--- EXERCISE DATA ---

(** ** C1: a submission with an empty name *)

(** C1, as the sketch behaves.  [setup()] attempts a connection only when
    the name is not empty; [handleConnect] has no such test.  For a
    submission with an empty name it stores the empty name and issues
    [WiFi.begin] with it, from every state and whatever the radio
    reports. *)
Theorem handleConnect_attempts_empty_name (e : Env) (secret : string) (d : Device) :
  let d' := handleConnect e (empty_name_request secret) d in
  Server.arg "ssid" (empty_name_request secret) = EmptyString /\
  trace d' = EvBegin EmptyString (c_str secret)
               :: EvSend 200 "text/html" (Html (PageConnect EmptyString))
               :: trace d /\
  ssid d' = EmptyString.
Proof.
  intros d'. split; [reflexivity|]. split.
  - apply (handleConnect_trace e (empty_name_request secret) d).
  - apply (handleConnect_store e (empty_name_request secret) d).
Qed.

(** ** C8: the captive resolver *)

Lemma portal_softAPIP d : portal d -> WiFi.softAPIP d = AP_DEFAULT_IP.
Proof.
  intros (_ & Hm & _ & Hap & _). unfold WiFi.softAPIP. rewrite Hm, Hap.
  reflexivity.
Qed.

Lemma portal_answers name d :
  portal d ->
  DNSServer.processNextRequest (Some name) d
  = set_trace (EvDnsReply name AP_DEFAULT_IP :: trace d) d.
Proof.
  intros (_ & _ & _ & _ & Hdns). unfold DNSServer.processNextRequest.
  rewrite Hdns. reflexivity.
Qed.

Lemma portal_loop_query e name d :
  portal d ->
  loop e (query_tick name) d
  = delay 10 (set_trace (EvDnsReply name AP_DEFAULT_IP :: trace d) d).
Proof.
  intros Hp. pose proof Hp as (Hc & _). unfold loop.
  rewrite Hc. cbn [query_tick dns_query http handleClient].
  rewrite (portal_answers name d Hp), check_link_portal by exact Hc.
  reflexivity.
Qed.

Lemma portal_run_queries e names : forall d,
  portal d ->
  portal (run e (map query_tick names) d) /\
  trace (run e (map query_tick names) d)
  = rev (map (fun name => EvDnsReply name AP_DEFAULT_IP) names) ++ trace d.
Proof.
  induction names as [|name names IH]; intros d Hp.
  - split; [exact Hp | reflexivity].
  - cbn [map run fold_left]. rewrite (portal_loop_query e name d Hp).
    set (d1 := delay 10 _).
    assert (Hp1 : portal d1) by exact Hp.
    destruct (IH d1 Hp1) as (Hpo & Htr). split; [exact Hpo|].
    unfold run in Htr. rewrite Htr. cbn [rev map]. rewrite <- app_assoc.
    reflexivity.
Qed.

(** C8.  While the portal is up (as [startConfigPortal] leaves it: access
    point running, resolver started for ["*"] on the access point's
    address), one servicing pass answers the waiting query, whatever the
    name, with the address of the device's own access point; passes of
    [loop()] over a queue of queries answer them all, in order, with that
    address, and the portal stays up.  A servicing pass with no query
    waiting returns the state unchanged, and the pass of [loop()] around it
    only lets its 10 ms go by. *)
Theorem captive_resolver_answers (e : Env) (names : list string) (d : Device) :
  portal d ->
  (forall name,
     DNSServer.processNextRequest (Some name) d
     = set_trace (EvDnsReply name (WiFi.softAPIP d) :: trace d) d) /\
  portal (run e (map query_tick names) d) /\
  trace (run e (map query_tick names) d)
  = rev (map (fun name => EvDnsReply name (WiFi.softAPIP d)) names) ++ trace d /\
  DNSServer.processNextRequest None d = d /\
  loop e idle_tick d = delay 10 d.
Proof.
  intros Hp. rewrite (portal_softAPIP d Hp).
  destruct (portal_run_queries e names d Hp) as (Hpo & Htr).
  split; [intros name; apply portal_answers, Hp|].
  split; [exact Hpo|]. split; [exact Htr|]. split.
  - unfold DNSServer.processNextRequest. destruct (dns d); reflexivity.
  - pose proof Hp as (Hc & _ & _ & _ & Hdns). unfold loop. rewrite Hc.
    unfold DNSServer.processNextRequest. rewrite Hdns.
    cbn [idle_tick dns_query http handleClient].
    rewrite check_link_portal by exact Hc. reflexivity.
Qed.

---

== YOUR GOAL ==
Starting at the line above that holds "destruct (portal_run_queries e" and ending at the line that holds "- pose proof", transcribe each line exactly and include no other lines.

== REPLY ==
  destruct (portal_run_queries e names d Hp) as (Hpo & Htr).
  split; [intros name; apply portal_answers, Hp|].
  split; [exact Hpo|]. split; [exact Htr|]. split.
  - unfold DNSServer.processNextRequest. destruct (dns d); reflexivity.
  - pose proof Hp as (Hc & _ & _ & _ & Hdns). unfold loop. rewrite Hc.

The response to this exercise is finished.